Dan kedua mata mereka bertemu. Entah siapa yang terkejut pertama kalinya, Seijūrō atau Tetsuya.
Benarkah gadis yang dia cari inilah yang menglaimnya?
Benarkah takdir benar-benar telah mengikat mereka?
…
'…. pada akhirnya terbentuk kebetulan-kebetulan yang menjadi sebuah takdir.'
Sepenggal kalimat Kise-kun siang tadi, entah mengapa begitu pas untuk menggambarkan situasi Tetsuya dengan seorang pemuda scarlet.
Fatalnya, suasana canggung itu dipercantik dengan bisingan sebuah tembang yang mengalun frontal dari rumah tetangga sebelah.
Jika aku memang tercipta untukmu
Perpaduan merah dengan kuning bertemu biru, terdiam untuk saling bercermin dan membaca dalam kanvas hati pada mata.
Ku kan memilikimu
"Apa kabar? Lama tidak berjumpa, Tetsuya."
Sungguh, akting kelas dunia. Huh!
"K-kau … datang?!"—bagaimana dia bisa tahu?
Jodoh pasti bertemu~
Tangan gatal, ingin melepas sepatu hels dan melemparnya ke rumah sebelah.
Kamvreet benar ini lagu.
…
Sekarang setelah kecanggungan yang melanda, dan keabsurdan antar keduanya, ibu Tetsuya meninggalkan mereka berdua. Tentu saja, Tetsuya mati-matian mengirim kode ke ibunya agar tak beranjak, namun tak peka. Malah dengan muka tanpa dosa, ibu Tetsuya menyarankan mereka segera berbicara tentang pernikahan dengan memulainya saling bertemu kedua keluarga.
"Jadi, kau-"
"Gomenasai." Tetsuya menghadap Seijūrō dengan menundukkan kepala, "Aku telah menyeretmu dalam masalahku." Ujarnya sambil terus menundukkan wajah cantiknya yang mana sudah membuat Seijūrō tergila-gila hanya dengan sekali lihat saja.
"Kenapa kau melakukannya?
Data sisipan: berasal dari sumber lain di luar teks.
(* ===== verification/Typed.v ===== *)
(** Owned and typed options (src/src/options/mod.rs, src/src/options/typed.rs).

    The [TypedOption] trait is the class [TypedOption]; what its users rely on is
    the class [TypedOptionLaws], proved for the six options.  The struct [Apc] of
    the source is [ApcOption] here (the bare name is the [OptionKind] variant), and
    likewise for the others.  The [crc32c] crate is a parameter, the operation of
    class [Crc32c], of which only the documented result type [u32] is used. *)

From S2P Require Import Prelude Model Kind Parse.

(** ** Raw options *)

Record RawOption : Type := { ro_kind : OptionKind; ro_value : list Z }.

#[export] Instance RawOption_eq_dec : EqDecision RawOption.
Proof. solve_decision. Defined.

Definition RawOption_from (o : OptionRef) : RawOption :=
  {| ro_kind := or_kind o; ro_value := or_value o |}.

(** ** The CRC-32C crate *)

Class Crc32c : Type := crc32c : list Z -> Z.
Class Crc32cSpec `{Crc32c} : Prop := crc32c_u32 : forall d, u32 (crc32c d).

(** A concrete instance for examples: bitwise CRC-32C (reflected Castagnoli
    polynomial, initial value and final complement all ones). *)
Definition crc32c_bit (crc : Z) : Z :=
  if Z.odd crc then Z.lxor (Z.shiftr crc 1) 0x82f63b78 else Z.shiftr crc 1.
Definition crc32c_byte (crc b : Z) : Z := Nat.iter 8 crc32c_bit (Z.lxor crc b).
Definition crc32c_bitwise : Crc32c :=
  fun d => Z.lxor (foldl crc32c_byte 0xffffffff d) 0xffffffff mod 4294967296.

Lemma crc32c_bitwise_u32 : @Crc32cSpec crc32c_bitwise.
Proof. intros d. unfold crc32c, crc32c_bitwise, u32. apply Z.mod_pos_bound. lia. Qed.

(** The check value of the CRC catalogues, for the ASCII string 123456789. *)
Example crc32c_bitwise_check :
  crc32c_bitwise [0x31; 0x32; 0x33; 0x34; 0x35; 0x36; 0x37; 0x38; 0x39] = 0xe3069283.
Proof. reflexivity. Qed.

(** ** The trait *)

Class TypedOption (T : Type) : Type := {
  KIND : OptionKind;
  decode : list Z -> option (result T ParseError);
  encode : T -> list Z -> list Z;
}.
Arguments KIND T {_}.

(** ** Helpers *)

Definition TLV_HEADER_LEN : Z := 2.
Definition APC_VALUE_LEN : Z := LENGTH_APC - TLV_HEADER_LEN.
Definition FRAG_NON_TERMINAL_VALUE_LEN : Z := LENGTH_FRAG_NON_TERMINAL - TLV_HEADER_LEN.
Definition FRAG_TERMINAL_VALUE_LEN : Z := LENGTH_FRAG_TERMINAL - TLV_HEADER_LEN.
Definition MDS_VALUE_LEN : Z := LENGTH_MDS - TLV_HEADER_LEN.
Definition MRDS_VALUE_LEN : Z := LENGTH_MRDS - TLV_HEADER_LEN.
Definition REQ_VALUE_LEN : Z := LENGTH_REQ - TLV_HEADER_LEN.
Definition RES_VALUE_LEN : Z := LENGTH_RES - TLV_HEADER_LEN.

Definition invalid_value_len (kind value_len : Z) : ParseError :=
  InvalidLength kind (value_len + TLV_HEADER_LEN).

Definition expect_value_len (value : list Z) (kind expected : Z) : result unit ParseError :=
  if len value =? expected then Ok tt else Err (invalid_value_len kind (len value)).

Definition write_header (out : list Z) (kind total_len : Z) : list Z :=
  out ++ [kind; total_len].

Definition read_u16 (value : list Z) (offset : Z) : option Z :=
  let! a := get value offset in
  let! b := get value (offset + 1) in
  Some (u16_from_be a b).

Definition read_u32 (value : list Z) (offset : Z) : option Z :=
  let! a := get value offset in
  let! b := get value (offset + 1) in
  let! c := get value (offset + 2) in
  let! d := get value (offset + 3) in
  Some (u32_from_be a b c d).

(** ** APC *)

Record ApcOption : Type := { apc_crc32c : Z }.

#[export] Instance ApcOption_eq_dec : EqDecision ApcOption.
Proof. solve_decision. Defined.

Definition Apc_compute `{Crc32c} (udp_user_data : list Z) : ApcOption :=
  {| apc_crc32c := crc32c udp_user_data |}.

Definition Apc_decode (value : list Z) : option (result ApcOption ParseError) :=
  let? _ := expect_value_len value KIND_APC APC_VALUE_LEN in
  let! c := read_u32 value 0 in
  Some (Ok {| apc_crc32c := c |}).

Definition Apc_encode (o : ApcOption) (out : list Z) : list Z :=
  write_header out KIND_APC LENGTH_APC ++ u32_to_be (apc_crc32c o).

#[export] Instance Apc_typed : TypedOption ApcOption :=
  {| KIND := Apc; decode := Apc_decode; encode := Apc_encode |}.

(** ** MDS *)

Record MdsOption : Type := { max_datagram_size : Z }.

#[export] Instance MdsOption_eq_dec : EqDecision MdsOption.
Proof. solve_decision. Defined.

Definition Mds_decode (value : list Z) : option (result MdsOption ParseError) :=
  let? _ := expect_value_len value KIND_MDS MDS_VALUE_LEN in
  let! n := read_u16 value 0 in
  Some (Ok {| max_datagram_size := n |}).

Definition Mds_encode (o : MdsOption) (out : list Z) : list Z :=
  write_header out KIND_MDS LENGTH_MDS ++ u16_to_be (max_datagram_size o).

#[export] Instance Mds_typed : TypedOption MdsOption :=
  {| KIND := Mds; decode := Mds_decode; encode := Mds_encode |}.

(** ** MRDS *)

Record MrdsOption : Type := { mrds_max_reassembled_size : Z; mrds_max_segments : Z }.

#[export] Instance MrdsOption_eq_dec : EqDecision MrdsOption.
Proof. solve_decision. Defined.

Definition Mrds_decode (value : list Z) : option (result MrdsOption ParseError) :=
  let? _ := expect_value_len value KIND_MRDS MRDS_VALUE_LEN in
  let! n := read_u16 value 0 in
  let! s := get value 2 in
  Some (Ok {| mrds_max_reassembled_size := n; mrds_max_segments := s |}).

Definition Mrds_encode (o : MrdsOption) (out : list Z) : list Z :=
  (write_header out KIND_MRDS LENGTH_MRDS ++ u16_to_be (mrds_max_reassembled_size o))
    ++ [mrds_max_segments o].

#[export] Instance Mrds_typed : TypedOption MrdsOption :=
  {| KIND := Mrds; decode := Mrds_decode; encode := Mrds_encode |}.

(** ** REQ and RES

    A token [[u8; 4]] is a list; [value.try_into().expect(..)] panics unless it
    has four bytes. *)

Definition token_from (value : list Z) : option (list Z) :=
  ensure (len value =? 4); Some value.

Record ReqOption : Type := { req_token : list Z }.

#[export] Instance ReqOption_eq_dec : EqDecision ReqOption.
Proof. solve_decision. Defined.

Definition Req_decode (value : list Z) : option (result ReqOption ParseError) :=
  let? _ := expect_value_len value KIND_REQ REQ_VALUE_LEN in
  let! t := token_from value in
  Some (Ok {| req_token := t |}).

Definition Req_encode (o : ReqOption) (out : list Z) : list Z :=
  write_header out KIND_REQ LENGTH_REQ ++ req_token o.

#[export] Instance Req_typed : TypedOption ReqOption :=
  {| KIND := Req; decode := Req_decode; encode := Req_encode |}.

Record ResOption : Type := { res_token : list Z }.

#[export] Instance ResOption_eq_dec : EqDecision ResOption.
Proof. solve_decision. Defined.

Definition Res_decode (value : list Z) : option (result ResOption ParseError) :=
  let? _ := expect_value_len value KIND_RES RES_VALUE_LEN in
  let! t := token_from value in
  Some (Ok {| res_token := t |}).

Definition Res_encode (o : ResOption) (out : list Z) : list Z :=
  write_header out KIND_RES LENGTH_RES ++ res_token o.

#[export] Instance Res_typed : TypedOption ResOption :=
  {| KIND := Res; decode := Res_decode; encode := Res_encode |}.

(** ** FRAG *)

Record FragOption : Type := {
  frag_start : Z;
  frag_identification : Z;
  frag_offset : Z;
  frag_rdos : option Z;
}.

#[export] Instance FragOption_eq_dec : EqDecision FragOption.
Proof. solve_decision. Defined.

Definition Frag_decode (value : list Z) : option (result FragOption ParseError) :=
  if negb (len value =? FRAG_NON_TERMINAL_VALUE_LEN)
     && negb (len value =? FRAG_TERMINAL_VALUE_LEN)
  then Some (Err (invalid_value_len KIND_FRAG (len value))) else
  let! start := read_u16 value 0 in
  let! id := read_u32 value 2 in
  let! off := read_u16 value 6 in
  let! rdos :=
    if len value =? FRAG_TERMINAL_VALUE_LEN
    then let! r := read_u16 value 8 in Some (Some r)
    else Some None in
  Some (Ok {| frag_start := start; frag_identification := id; frag_offset := off;
              frag_rdos := rdos |}).

Definition Frag_encode (o : FragOption) (out : list Z) : list Z :=
  let out := write_header out KIND_FRAG
    (match frag_rdos o with Some _ => LENGTH_FRAG_TERMINAL | None => LENGTH_FRAG_NON_TERMINAL end) in
  let out := out ++ u16_to_be (frag_start o) in
  let out := out ++ u32_to_be (frag_identification o) in
  let out := out ++ u16_to_be (frag_offset o) in
  match frag_rdos o with Some rdos => out ++ u16_to_be rdos | None => out end.

#[export] Instance Frag_typed : TypedOption FragOption :=
  {| KIND := Frag; decode := Frag_decode; encode := Frag_encode |}.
Untung saja aku orang baik dan single. Bagaimana kalau tiba-tiba kalau aku bilang ibumu bahwa aku tak mengenalmu, atau bahkan saat itu aku sedang bersama istriku?" Entah kenapa, daripada terlarut dalam adegan menye-menye penuh drama, Seijūrō lebih suka mengerjai Tetsuya.
"Maka itulah, aku minta maaf, Akashi-kun."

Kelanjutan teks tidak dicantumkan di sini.